Content On Demand Killing Cable Industry
Ad-spending growth on U.S. cable-television networks is likely to slow in the second half of the year and into 2009, media research firm SNL Kagan predicted Tuesday.
In recent weeks, several cable-network groups have reported double-digit ad-revenue growth in the first half of 2008, bucking the weakness in the rest of the ad market. In part, TV advertisers have been saving money by shifting dollars from broadcast to cable networks, which cost less. "But that can't go on forever," says Derek Baine, a senior analyst at SNL Kagan. "Cable networks are already seeing demand slow, and that trend will likely continue and get worse as broadcast networks roll out their fall season."
Kagan projects economic weakness will cut cable ad-revenue growth to 10.4% in 2008 and 4.7% in 2009. In 2007, cable networks saw ad revenue jump 10.5% to $19.4 billion, and total revenue, which includes subscriber fees, grew 12.6% to $37.9 billion, according to the report, which relies on interviews with cable executives and historical trends.

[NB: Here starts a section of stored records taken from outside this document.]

Lemma send_sim s w c r dst type text p :
  ready s c r → sim s w → 0 < p → p + MSG_PAYLOAD_SIZE ≤ USER_TOP →
  user_string (kvm s) r p (Z.to_nat (MSG_PAYLOAD_SIZE - 1)) = Some (take (Z.to_nat (MSG_PAYLOAD_SIZE - 1)) text) →
  ∃ rc s' w', agent_send hart dst type p s = Ret (rc, s') ∧ uw_send c dst type text w = (rc, w')
    ∧ sim s' w' ∧ ready s' c r ∧ kvm s' = kvm s.
Proof.
  intros Hrd Hs Hp Ht Htext. pose proof Hrd as [Hr Hw Hf Hc Hu].
  rewrite (agent_send_spec hart s c r) by (done || apply Hw). unfold send_result, uw_send. rewrite Htext.
  rewrite (sim_caps s w c), (sim_used s w dst), (used_count (uw_quota w) (kquota s)) by (done || apply Hs).
  destruct (negb (has CAP_SEND _)); [by eexists _, s, w|]. case_bool_decide as Hd; cbn [negb]; [|by eexists _, s, w].
  destruct Hd as [Hd Hdu]. destruct (Z.leb_spec QUOTA_IPC_MAX (quota_ipc_used (kquota s) (Some c))); [by eexists _, s, w|].
  destruct (take _ text) as [|ch t'] eqn:Et; [by eexists _, s, w|]. rewrite <- Et in *. clear Et. set (t := take _ text) in *.
  rewrite (sim_box s w dst) by done. destruct (user_string_prefix _ _ _ _ _ Htext) as (_ & Hl & _).
  assert (msg_wf (user_msg c type t)) as Hm by (apply zlen_pad; unfold zlen, MSG_PAYLOAD_SIZE in *; lia).
  destruct (msgbox_push_abs _ _ (aw_box s Hw dst Hd) Hm) as [Hb Hpush].
  destruct (msgbox_push (inbox (agent_at s dst)) (user_msg c type t)) as [rc box]. cbn [fst snd] in *. rewrite <- Hpush.
  destruct (negb (rc =? 0)) eqn:Erc; [by eexists _, s, w|].
  destruct (sent_rest c dst box s) as (Ev & Ef & Ep & Eq & _). pose proof (λ j, sent_seen c dst box s j Hw Hd) as Hj.
  eexists _, _, _. split; [done|]. split; [done|]. split; [|split; [|done]].
  - constructor.
    + apply (sim_box_set s w _ _ dst box); [done|done|done| |done]. intros j Hjr. destruct (Hj j ltac:(lia) Hdu) as (? & _ & ? & ?). done.
    + rewrite Eq. apply charge_count, Hs.
    + destruct (sm_gate s w Hs) as [G1 G2 G3 G4]. constructor; cbn [uw_files with_uquota with_box]; rewrite ?Ef, ?Ep, ?Eq; try done.
      * rewrite G2. unfold quota_ipc_charge. by destruct (quota_slot (Some c)).
      * intros i Hi. rewrite G4 by done. symmetry. by apply Hj; [lia|].
  - apply ready_sent; try done. unfold quota_ipc_allow, quota_ipc_max. by test_false (QUOTA_IPC_MAX <=? quota_ipc_used (kquota s) (Some c)).
Qed.

(** ** Receiving *)

(** A buffer of the agent: writable, and no byte of it is another one as well. *)
Record buffer (v : vm) (r p n : Z) : Prop := {
  bf_start : 0 < p;
  bf_end : p + n ≤ USER_TOP;
  bf_write : range_ok v r true p (Z.to_nat n) = true;
  bf_single : ∀ x y, p ≤ x < p + n → p ≤ y < p + n → user_pa (pt_mem v) r x = user_pa (pt_mem v) r y → x = y
}.

(** The world after a receive without a message: only the phase of the agent changes. *)
Lemma recv_sim s w c r p :
  ready s c r → sim s w → buffer (kvm s) r p MSG_SIZE →
  ∃ rc m s' w', agent_recv hart p s = Ret (rc, s') ∧ uw_recv c w = ((rc, m), w') ∧ sim s' w' ∧ ready s' c r
    ∧ ((rc < 0 ∧ m = zero_msg ∧ w' = w) ∨ user_bytes (kvm s') r p (Z.to_nat MSG_SIZE) = msg_bytes m).
Proof.
  intros Hrd Hs [Hp Ht Hok Hinj]. pose proof Hrd as [Hr Hw Hf Hc Hu].
  unfold uw_recv. rewrite (sim_caps s w c), (sim_box s w c) by done.
  destruct (has CAP_RECV (caps (agent_at s c))) eqn:Hcap; cbn [negb].
  2: { eexists _, _, s, w. split; [|split; [done|split; [done|split; [done|by left]]]]. unfold agent_recv. rewrite bind_gets, (ru_cur _ _ _ _ Hr), bind_gets.
       unfold agent_has_cap. by rewrite Hcap. }
  pose proof (agent_recv_spec hart s c r p Hr Hw Hc Hcap Hp Ht) as Hsp. cbn zeta in Hsp. pose proof (aw_box s Hw c Hc) as Hb.
  destruct (msgbox_empty (inbox (agent_at s c))) eqn:He.
  { apply msgbox_empty_abs in He; [|done]. rewrite He. eexists _, _, _, w. split; [exact Hsp|]. split; [done|].
    split; [apply sim_unseen; [apply Hw|done|apply unseen_phase|done]|]. split; [by apply ready_unseen; [|apply unseen_phase|]|by left]. }
  destruct Hsp as (m & b' & Ep & Hsp). destruct (pop_some _ Hb He) as (m' & b'' & Ep' & Hb' & Hpop & Hmw).
  rewrite Ep in Ep'. injection Ep' as <- <-. rewrite Hpop, Hsp, Hok. set (wr := user_write _ _ _ _ _).
  set (s1 := upd_agent c (upd.inbox b') s). pose proof (kw_agents s (aw_wf s Hw)) as Hl.
  assert (∀ j, 0 ≤ j → agent_at s1 j = if decide (c = j) then upd.inbox b' (agent_at s c) else agent_at s j) as Ha
    by (intros j Hj; by apply agent_at_upd).
  assert (ready s1 c r) as Hrd1.
  { constructor; [by apply runs_upd; [|apply Hw|lia|..]| |done|done|by rewrite Ha, decide_True by lia]. constructor.
    - by apply upd_agent_wf; [apply Hw|..].
    - apply Hw.
    - intros i Hi. rewrite Ha by lia. case_decide; [done|by apply Hw].
    - apply Hw. }
  assert (sim s1 (with_box c (abs b') w)) as Hs1.
  { constructor; [|apply Hs|].
    - apply (sim_box_set s w _ _ c b'); [done|done|done| |done]. intros j Hj. rewrite Ha by lia. case_decide; subst; done.
    - destruct (sm_gate s w Hs) as [G1 G2 G3 G4]. constructor; try done. intros i Hi. rewrite G4, Ha by lia. by case_decide; subst. }
  eexists _, _, _, _. split; [done|]. split; [done|]. split; [|split].
  - apply sim_unseen; [|done|apply unseen_phase|].
    + apply (ready_pmem s1 c r wr) in Hrd1. apply Hrd1.
    + by eapply sim_agents; [..|exact Hs1].
  - apply ready_unseen; [done|apply unseen_phase|]. exact (ready_pmem s1 c r wr Hrd1).
  - right. pose proof (zlen_msg_bytes m Hmw) as Hz. change (kvm (upd_agent _ _ (with_vm ?v _))) with v.
    replace (Z.to_nat MSG_SIZE) with (length (msg_bytes m)) in * by (unfold zlen in Hz; lia).
    apply user_write_read; [done|]. by rewrite Hz.
Qed.

(** ** The file tools *)

Lemma gate_sim_fs s g fs : gate_sim s g → gate_sim (with_fs fs s) (g_with_fs fs g).
Proof. intros []. by constructor. Qed.

Lemma gate_sim_vm s g v : gate_sim s g → gate_sim (with_vm v s) g.
Proof. intros []. by constructor. Qed.

Lemma gate_sim_charge s g c :
  gate_sim s g → gate_sim (with_quota (quota_tool_charge (Some c) (kquota s)) s) (g_with_quota (quota_tool_charge (Some c) (g_quota g)) g).
Proof.
  intros [G1 G2 G3 G4]. constructor; try done. cbn [kquota with_quota g_quota g_with_quota]. unfold quota_tool_charge.
  destruct (quota_slot (Some c)); [|done]. cbn. by rewrite G2.
Qed.

(** A record in the audit log. *)
Lemma log_sim s g c r tool rc :
  ready s c r → gate_sim s g → ∃ fs, tool_audit_log c tool rc s = Ret (tt, with_fs fs s)
    ∧ g_log c tool rc g = Ret (tt, g_with_fs fs g) ∧ ramfs_wf fs.
Proof.
  intros [_ Hw Hf Hc _] [G1 _ _ _]. destruct (audit_log_frame c tool rc (kfs s) Hf) as (fs & E & Hl); [unfold MAX_AGENTS in Hc; lia|].
  exists fs. split; [|split; [|apply Hl]].
  - apply (fs_op_ret s c c); [by apply (kw_id s (aw_wf s Hw))|done].
  - unfold g_log, g_onfs, zoom. by rewrite G1, E.
Qed.

Lemma gate_eq s g c tool a0 e :
  gate_sim s g → 0 ≤ c < MAX_AGENTS → tool = TOOL_READ ∨ tool = TOOL_WRITE →
  find (λ e, te_tool e =? tool) (tool_table hart) = Some e → te_cap e = CAP_FS → gate hart s c tool a0 = g_gate c tool g.
Proof.
  intros [G1 G2 G3 G4] Hc Ht Ee Ec. unfold gate, g_gate, quota_tool_used. rewrite Ee, Ec, G2, G3, G4 by done.
  by destruct Ht as [-> | ->].
Qed.

(** The gateway runs a file tool: [P] is what holds of the memory, the result and the data. *)
Lemma dispatch_sim s g c r tool a0 a1 a2 e k (check : gstate → Z) run (P : vm → Z → list Z → Prop) :
  ready s c r → gate_sim s g → tool = TOOL_READ ∨ tool = TOOL_WRITE →
  find (λ e, te_tool e =? tool) (tool_table hart) = Some e → te_cap e = CAP_FS → te_check e = Some k →
  k c a0 a1 a2 s = Ret (check g, s) → (∀ rc, P (kvm s) rc []) →
  (∃ rc data m fs1, te_run e c a0 a1 a2 s = Ret (rc, with_fs fs1 (with_vm (with_pmem m (kvm s)) s))
     ∧ run (kfs s) = Ret ((rc, data), fs1) ∧ ramfs_wf fs1 ∧ P (with_pmem m (kvm s)) rc data) →
  ∃ rc data s' g', tool_dispatch hart (Some c) tool a0 a1 a2 s = Ret (rc, s') ∧ file_tool c tool check run g = Ret ((rc, data), g')
    ∧ gate_sim s' g' ∧ ready s' c r ∧ agents s' = agents s ∧ quota_ipc_count (kquota s') = quota_ipc_count (kquota s)
    ∧ P (kvm s') rc data.
Proof.
  intros Hrd Hg Ht Ee Ec Ek Hk HP (rc & data & m & fs1 & Er & Erun & Hf1 & HP1).
  pose proof (rd_range _ _ _ Hrd) as Hc. pose proof (aw_wf s (rd_agents _ _ _ Hrd)) as Hw.
  rewrite (dispatch_gate hart s c tool) by done. rewrite (gate_eq s g c tool a0 e) by done. rewrite Ee, Ek.
  unfold file_tool. rewrite !bind_gets.
  assert (∀ refusal, ∃ rc data s' g', logged c tool refusal s = Ret (rc, s')
    ∧ (g_log c tool refusal ;; ret (refusal, [])) g = Ret ((rc, data), g')
    ∧ gate_sim s' g' ∧ ready s' c r ∧ agents s' = agents s ∧ quota_ipc_count (kquota s') = quota_ipc_count (kquota s)
    ∧ P (kvm s') rc data) as Href.
  { intros refusal. destruct (log_sim s g c r tool refusal Hrd Hg) as (fs & E1 & E2 & Hfs).
    eexists _, _, _, _. split; [unfold logged; by rewrite (bind_ret _ _ _ _ _ E1)|]. split; [by rewrite (bind_ret _ _ _ _ _ E2)|].
    split; [by apply gate_sim_fs|]. split; [by apply ready_fs|]. split; [done|]. split; [done|]. apply HP. }
  destruct (g_gate c tool g =? 0) eqn:Egate; cbn [negb]; rewrite ?Egate; cbn [negb]; [|apply Href].
  rewrite (bind_ret _ _ _ _ _ Hk). destruct (check g =? 0) eqn:Ech; cbn [negb]; [|apply Href].
  rewrite (bind_ret _ _ _ _ _ Er). set (s1 := with_fs fs1 (with_vm (with_pmem m (kvm s)) s)).
  assert (ready s1 c r) as Hrd1 by (apply ready_fs, ready_pmem; done).
  assert (gate_sim s1 (g_with_fs fs1 g)) as Hg1 by (apply gate_sim_fs, gate_sim_vm; done).
  rewrite (bind_ret _ _ _ (rc, data) (g_with_fs fs1 g)) by (unfold g_onfs, zoom; by rewrite (gs_fs _ _ Hg), Erun). cbn [fst].
  destruct (log_sim s1 (g_with_fs fs1 g) c r tool rc Hrd1 Hg1) as (fs2 & E1 & E2 & Hf2).
  assert (audited tool a0 rc = true ∧ metered tool a0 = true) as [-> ->] by (by destruct Ht as [-> | ->]).
  rewrite (bind_ret _ _ _ _ _ E1), (bind_ret _ _ _ _ _ E2), !bind_modify.
  assert (aid c (with_fs fs2 s1) = Some c) as Eid by (unfold aid; f_equal; exact (kw_id s Hw c Hc)). rewrite Eid.
  eexists _, _, _, _. split; [done|]. split; [done|]. split; [by apply gate_sim_charge, gate_sim_fs|]. split; [|split; [done|split]].
  - apply ready_quota; [|by apply ready_fs]. change (kquota (with_fs fs2 s1)) with (kquota s). apply quota_tool_charge_wf; [apply Hrd|].
    pose proof (gate_eq s g c tool a0 e Hg Hc Ht Ee Ec) as Eg. apply Z.eqb_eq in Egate. rewrite Egate in Eg. unfold gate in Eg.
    unfold quota_tool_allow, quota_tool_max. assert (metered tool a0 = true) as Em by (by destruct Ht as [-> | ->]). rewrite Em in Eg.
    cbn [andb] in Eg. by destruct (QUOTA_TOOL_MAX <=? quota_tool_used (kquota s) (Some c)).
  - change (kquota (with_fs fs2 s1)) with (kquota s). cbn [kquota with_quota]. unfold quota_tool_charge. by destruct (quota_slot (Some c)).
  - exact HP1.
Qed.

(** A path in the agent's memory. *)
Record path_at (v : vm) (r p : Z) (path : list Z) : Prop := {
  pt_start : 0 < p;
  pt_end : p + PATH_BUF ≤ USER_TOP;
  pt_string : user_string v r p (Z.to_nat (PATH_BUF - 1)) = Some path;
  pt_short : 0 < zlen path < PATH_BUF - 1;
  pt_chars : cstr_ok path
}.

Lemma path_read s c r p path : ready s c r → path_at (kvm s) r p path → read_path_from_user hart p s = Ret ((0, path), s).
Proof. intros Hrd [H1 H2 H3 H4 _]. by apply (read_path_spec hart s c r); [apply Hrd|..]. Qed.

Lemma check_read_sim s g c r p a1 a2 path :
  ready s c r → gate_sim s g → path_at (kvm s) r p path → policy_fs_read hart c p a1 a2 s = Ret (check_read c path g, s).
Proof.
  intros Hrd Hg Hp. unfold policy_fs_read. rewrite (bind_ret _ _ _ _ _ (path_read s c r p path Hrd Hp)). cbn [fst snd Z.eqb negb].
  unfold gets, check_read, agent_has_cap, svc_storage. pose proof (pt_short _ _ _ _ Hp). test_false (zlen path <=? 0).
  rewrite (gs_caps s g Hg) by apply Hrd. by rewrite (kw_id s (aw_wf s (rd_agents _ _ _ Hrd)) c (rd_range _ _ _ Hrd)).
Qed.

Lemma check_write_sim s g c r p a1 a2 path :
  ready s c r → gate_sim s g → path_at (kvm s) r p path → policy_fs_write hart c p a1 a2 s = Ret (check_write c path g, s).
Proof.
  intros Hrd Hg Hp. unfold policy_fs_write. rewrite (bind_ret _ _ _ _ _ (path_read s c r p path Hrd Hp)). cbn [fst snd Z.eqb negb].
  unfold gets, check_write, agent_has_cap, svc_storage. pose proof (pt_short _ _ _ _ Hp). test_false (zlen path <=? 0).
  rewrite (gs_caps s g Hg) by apply Hrd. by rewrite (kw_id s (aw_wf s (rd_agents _ _ _ Hrd)) c (rd_range _ _ _ Hrd)).
Qed.

Lemma range_ok_prefix v r wr va k n : (k ≤ n)%nat → range_ok v r wr va n = true → range_ok v r wr va k = true.
Proof. intros Hk. rewrite !range_ok_accessible. intros Ha x Hx. apply Ha. lia. Qed.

Over the next several years, Kagan projects that total cable-network revenue will grow at an annual rate of 8.9%, slower than the 12.6% compound annual growth in the past five years. While advertising will recover somewhat, the firm projects that subscriber fees, which represent a growing share of cable-network revenue, will grow only 9.5% a year in the next decade, compared with 16.1% annual growth in the past 10 years.